Material for this task Start Marker

(** * Landmark aggregation and adjustment engine of the face-parts manipulator

    A shallow embedding of the engine of [src/app.py] (coordinate conversion,
    landmark aggregation, confidence assessment, manual adjustments and their
    undo history) and of the validator of [src/app_final.py].

    Conventions of the embedding.
    - A Python [float] is an exact rational ([Qc], canonical rationals, so
      that Python's [==] on coordinates is Leibniz equality).  Rounding to
      [ndigits] decimals is round-half-to-even on the exact value, which is
      what [round(x, ndigits)] does on the value a float holds.
    - A Python [int] is a [Z]; a position in the landmark sequence is a [nat].
    - A [dict] with string keys is a [gmap string _]; a [dict] whose set of
      keys is fixed by the code ({'x', 'y'}) is a record.
    - A raised exception is the [Raise] case of [result].
    - [math.sqrt], [math.atan2], [math.degrees] and float formatting belong to
      the Python runtime, not to the repository: they are Section variables. *)

From Stdlib Require Import QArith Qcanon Qround Qabs Qcabs Lqa Lia ZArith.
From stdpp Require Import gmap strings list fin_maps numbers.

Open Scope Qc_scope.

(** ** Numbers *)

Definition Z2Qc (z : Z) : Qc := Q2Qc (inject_Z z).

(** Decimal literals used by the source. *)
Definition half : Qc := Q2Qc (1 # 2).
Definition ten : Qc := Z2Qc 10.

(** ** Exceptions *)

Inductive exn : Type :=
| ZeroDivisionError.

Inductive result (A : Type) : Type :=
| Ok (a : A)
| Raise (e : exn).

Arguments Ok {A} a.
Arguments Raise {A} e.

(** Sequencing of fallible steps, through stdpp's [x ← m; k]. *)
#[export] Instance result_bind : MBind result := λ A B k m,
  match m with
  | Ok a => k a
  | Raise e => Raise e
  end.

(** [a / b] on Python numbers: true division, raising on a zero divisor. *)
Definition py_truediv (a b : Qc) : result Qc :=
  if bool_decide (b = 0) then Raise ZeroDivisionError else Ok (a / b).

(** ** [round(x, ndigits)] *)

Definition round_half_even (q : Qc) : Z :=
  let f := Qfloor q in
  let r := q - Z2Qc f in
  if bool_decide (r < half) then f
  else if bool_decide (half < r) then (f + 1)%Z
  else if Z.even f then f else (f + 1)%Z.

Definition py_round (q : Qc) (ndigits : nat) : Qc :=
  Z2Qc (round_half_even (q * ten ^ ndigits)) / ten ^ ndigits.

(** ** Configuration ([AppConfig]) *)

Module AppConfig.
Definition DEFAULT_MOVEMENT_THRESHOLD : Qc := Z2Qc 5.
Definition MAX_HISTORY_SIZE : nat := 20.
Definition COORDINATE_PRECISION : nat := 6.

(** Insertion order of the dict literal is kept: it is the iteration order
    of [LANDMARK_GROUPS.items()]. *)
Definition LANDMARK_GROUPS : list (string * list nat) :=
  [ ("left_eye_center", [159; 158; 157; 173]%nat);
    ("right_eye_center", [386; 385; 384; 398]%nat);
    ("nose_tip", [1; 2]%nat);
    ("nose_bridge", [6; 9]%nat);
    ("left_nostril", [131; 134; 126]%nat);
    ("right_nostril", [102; 49; 48]%nat) ]%string.
End AppConfig.

(** ** Coordinates *)

(** The dict [{'x': float, 'y': float}]. *)
Record Coords : Type := mkCoords { cx : Qc; cy : Qc }.

#[export] Instance Coords_eq_dec : EqDecision Coords.
Proof. solve_decision. Defined.

(** ** [CoordinateConverter] *)

Module CoordinateConverter.

Definition scale_to_canvas (real_coords : Coords) (real_size canvas_size : Z * Z)
  : result Coords :=
  let '(real_w, real_h) := real_size in
  let '(canvas_w, canvas_h) := canvas_size in
  scale_x ← py_truediv (Z2Qc canvas_w) (Z2Qc real_w);
  scale_y ← py_truediv (Z2Qc canvas_h) (Z2Qc real_h);
  Ok {| cx := py_round (cx real_coords * scale_x) AppConfig.COORDINATE_PRECISION;
        cy := py_round (cy real_coords * scale_y) AppConfig.COORDINATE_PRECISION |}.

Definition scale_to_real (canvas_coords : Coords) (real_size canvas_size : Z * Z)
  : result Coords :=
  let '(real_w, real_h) := real_size in
  let '(canvas_w, canvas_h) := canvas_size in
  scale_x ← py_truediv (Z2Qc real_w) (Z2Qc canvas_w);
  scale_y ← py_truediv (Z2Qc real_h) (Z2Qc canvas_h);
  Ok {| cx := py_round (cx canvas_coords * scale_x) AppConfig.COORDINATE_PRECISION;
        cy := py_round (cy canvas_coords * scale_y) AppConfig.COORDINATE_PRECISION |}.

(** The [try]/[except Exception] turns a raised exception into [False];
    the warnings are messages only. *)
Definition verify_conversion_integrity (original_coords : Coords)
    (real_size canvas_size : Z * Z) : bool :=
  match
    canvas_coords ← scale_to_canvas original_coords real_size canvas_size;
    restored_coords ← scale_to_real canvas_coords real_size canvas_size;
    let error_x := Qcabs (cx original_coords - cx restored_coords) in
    let error_y := Qcabs (cy original_coords - cy restored_coords) in
    Ok (bool_decide (error_x ≤ 1) && bool_decide (error_y ≤ 1))
  with
  | Ok is_valid => is_valid
  | Raise _ => false
  end.

End CoordinateConverter.


#[export] Instance exn_eq_dec : EqDecision exn.
Proof. solve_decision. Defined.

#[export] Instance result_eq_dec {A} `{EqDecision A} : EqDecision (result A).
Proof. solve_decision. Defined.


(** ** Landmarks *)

(** One entry of [landmarks.landmark]: normalised [x], [y] and depth [z]. *)
Record NormalizedLandmark : Type :=
  mkLandmark { lm_x : Qc; lm_y : Qc; lm_z : Qc }.

#[export] Instance NormalizedLandmark_eq_dec : EqDecision NormalizedLandmark.
Proof. solve_decision. Defined.

(** [sum(...)] starts from 0 and adds from the left. *)
Definition py_sum (l : list Qc) : Qc := foldl Qcplus 0 l.

(** The values a confidence record holds. *)
Inductive PyVal : Type :=
| VFloat (q : Qc)
| VInf
| VInt (z : Z)
| VStr (s : string).

#[export] Instance PyVal_eq_dec : EqDecision PyVal.
Proof. solve_decision. Defined.

(** [max] and [min] on two floats. *)
Definition py_max (a b : Qc) : Qc := if bool_decide (a < b) then b else a.
Definition py_min (a b : Qc) : Qc := if bool_decide (b < a) then b else a.

(** [np.var]: the population variance. *)
Definition np_mean (l : list Qc) : Qc := py_sum l / Z2Qc (Z.of_nat (length l)).
Definition np_var (l : list Qc) : Qc :=
  np_mean (map (λ d, (d - np_mean l) ^ 2) l).

(** [point_name in AppConfig.LANDMARK_GROUPS] and
    [AppConfig.LANDMARK_GROUPS[point_name]]. *)
Definition landmark_group (point_name : string) : option (list nat) :=
  (list_to_map AppConfig.LANDMARK_GROUPS : gmap string (list nat)) !! point_name.

(** The pixel-space point with depth that [assess_landmark_confidence]
    collects. *)
Record Point3 : Type := mkPoint3 { p3_x : Qc; p3_y : Qc; p3_z : Qc }.

Section LandmarkAnalyzer.
(** [math.sqrt]. *)
Variable sqrt : Qc → Qc.

(** [landmarks] is [None] or the detector's message, given by its repeated
    field [landmarks.landmark]; [image_shape] is [(height, width)]. *)
Definition calculate_group_center (landmarks : option (list NormalizedLandmark))
    (group_indices : list nat) (image_shape : Z * Z) : option Coords :=
  match landmarks, group_indices with
  | None, _ | _, [] => None
  | Some landmark, _ =>
    let '(h, w) := image_shape in
    let valid_points :=
      flat_map (λ idx,
        if bool_decide (idx < length landmark)%nat then
          match landmark !! idx with
          | Some point => {| cx := lm_x point * Z2Qc w; cy := lm_y point * Z2Qc h |} :: []
          | None => []
          end
        else []) group_indices in
    match valid_points with
    | [] => None
    | _ =>
      (* the divisor is the length of a non-empty list *)
      let center_x := py_sum (map cx valid_points) / Z2Qc (Z.of_nat (length valid_points)) in
      let center_y := py_sum (map cy valid_points) / Z2Qc (Z.of_nat (length valid_points)) in
      Some {| cx := center_x; cy := center_y |}
    end
  end.

(** The returned dict; a key that the code does not write is absent. *)
Definition assess_landmark_confidence (landmark : list NormalizedLandmark)
    (point_name : string) (image_shape : Z * Z) : gmap string PyVal :=
  match landmark_group point_name with
  | None =>
    {[ "confidence" := VFloat 0; "status" := VStr "unknown"; "color" := VStr "#808080" ]}
  | Some group_indices =>
    let '(h, w) := image_shape in
    let points :=
      flat_map (λ idx,
        if bool_decide (idx < length landmark)%nat then
          match landmark !! idx with
          | Some point =>
            {| p3_x := lm_x point * Z2Qc w; p3_y := lm_y point * Z2Qc h;
               p3_z := lm_z point |} :: []
          | None => []
          end
        else []) group_indices in
    if bool_decide (length points < 2)%nat then
      {[ "confidence" := VFloat 0; "status" := VStr "insufficient_points";
         "color" := VStr "#FF0000" ]}
    else
      match calculate_group_center (Some landmark) group_indices (h, w) with
      | None =>
        {[ "confidence" := VFloat 0; "status" := VStr "calculation_failed";
           "color" := VStr "#FF0000" ]}
      | Some center =>
        let distances :=
          map (λ point, sqrt ((p3_x point - cx center) ^ 2 + (p3_y point - cy center) ^ 2))
              points in
        (* [float('inf')] for no distance; [1.0 / (1.0 + inf)] is [0.0] *)
        let variance := match distances with [] => VInf | _ => VFloat (np_var distances) end in
        let confidence :=
          match variance with
          | VFloat v => py_max 0 (py_min 1 (1 / (1 + v / ten)))
          | _ => 0
          end in
        let '(status, color) :=
          if bool_decide (Q2Qc (8 # 10) < confidence) then ("high", "#00FF00")
          else if bool_decide (half < confidence) then ("medium", "#FFAA00")
          else ("low", "#FF0000") in
        {[ "confidence" := VFloat confidence; "status" := VStr status;
           "color" := VStr color; "variance" := variance;
           "point_count" := VInt (Z.of_nat (length points)) ]}
      end
  end.

End LandmarkAnalyzer.

(** ** [FaceDetector] *)

(** [_get_enhanced_landmarks_internal]: a group enters the result only when
    its center is truthy, that is, not [None]. *)
Definition _get_enhanced_landmarks_internal
    (landmarks : option (list NormalizedLandmark)) (image_shape : Z * Z)
  : gmap string Coords :=
  foldl (λ enhanced_coords '(point_name, group_indices),
           match calculate_group_center landmarks group_indices image_shape with
           | Some center => <[point_name := center]> enhanced_coords
           | None => enhanced_coords
           end)
        ∅ AppConfig.LANDMARK_GROUPS.

(** [image_shape] is [(height, width, channels)]. *)
Definition get_enhanced_landmarks (landmarks : option (list NormalizedLandmark))
    (image_shape : Z * Z * Z) : gmap string Coords :=
  let '(h, w, _) := image_shape in
  _get_enhanced_landmarks_internal landmarks (h, w).

(** *** The object store

    [adjust_landmarks] mutates a landmarks message in place, so messages live
    in a store of objects addressed by identity.  A message owns its entries
    (a protobuf message shares no sub-message), so an object is the list of
    its entries.  A reference outside the store reads as the empty message. *)
Abbreviation Store := (gmap nat (list NormalizedLandmark)).

(** [copy.deepcopy(landmarks)]: a new object with the same contents. *)
Definition deepcopy (σ : Store) (landmarks : nat) : Store * nat :=
  let fresh_ref := fresh (dom σ) in
  (<[fresh_ref := σ !!! landmarks]> σ, fresh_ref).

(** The dict [point_indices] of [adjust_landmarks]. *)
Definition point_indices : gmap string nat :=
  {[ "nose_tip" := 1%nat; "nose_bridge" := 6%nat; "left_nostril" := 131%nat;
     "right_nostril" := 102%nat; "left_eye_center" := 159%nat;
     "right_eye_center" := 386%nat ]}.

(** One turn of the loop over [adjustments.items()], on the entries of the
    copy. *)
Definition adjust_one (w h : Z) (landmark : list NormalizedLandmark)
    (item : string * Coords) : result (list NormalizedLandmark) :=
  let '(point_name, coords) := item in
  match point_indices !! point_name with
  | Some idx =>
    if bool_decide (idx < length landmark)%nat then
      x ← py_truediv (cx coords) (Z2Qc w);
      y ← py_truediv (cy coords) (Z2Qc h);
      Ok (alter (λ point, {| lm_x := x; lm_y := y; lm_z := lm_z point |}) idx landmark)
    else Ok landmark
  | None => Ok landmark
  end.

Fixpoint adjust_items (w h : Z) (landmark : list NormalizedLandmark)
    (items : list (string * Coords)) : result (list NormalizedLandmark) :=
  match items with
  | [] => Ok landmark
  | item :: items =>
    landmark ← adjust_one w h landmark item;
    adjust_items w h landmark items
  end.

(** [adjust_landmarks]: the store after the call and the reference returned.
    [image_shape] is [(height, width)]. *)
Definition adjust_landmarks (σ : Store) (landmarks : nat)
    (adjustments : gmap string Coords) (image_shape : Z * Z)
  : result (Store * nat) :=
  let '(σ, adjusted_landmarks) := deepcopy σ landmarks in
  let '(h, w) := image_shape in
  landmark ← adjust_items w h (σ !!! adjusted_landmarks) (map_to_list adjustments);
  Ok (<[adjusted_landmarks := landmark]> σ, adjusted_landmarks).

(** ** Session state and history *)

(** The fields of [st.session_state] that the engine uses.  The stacks are
    Python lists: index 0 first, the top last.  Every snapshot is a deep copy
    and the state popped by an undo leaves its stack, so no two fields share
    a dict and snapshots are values. *)
Record SessionState : Type := mkSession {
  manual_adjustments : gmap string Coords;
  adjustment_history : list (gmap string Coords);
  adjustment_redo_stack : list (gmap string Coords);
  movement_threshold : Qc
}.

Material for this task End Marker

Each line that contains the string "divisor" should be copied from the data above.

(** [a / b] on Python numbers: true division, raising on a zero divisor. *)
      (* the divisor is the length of a non-empty list *)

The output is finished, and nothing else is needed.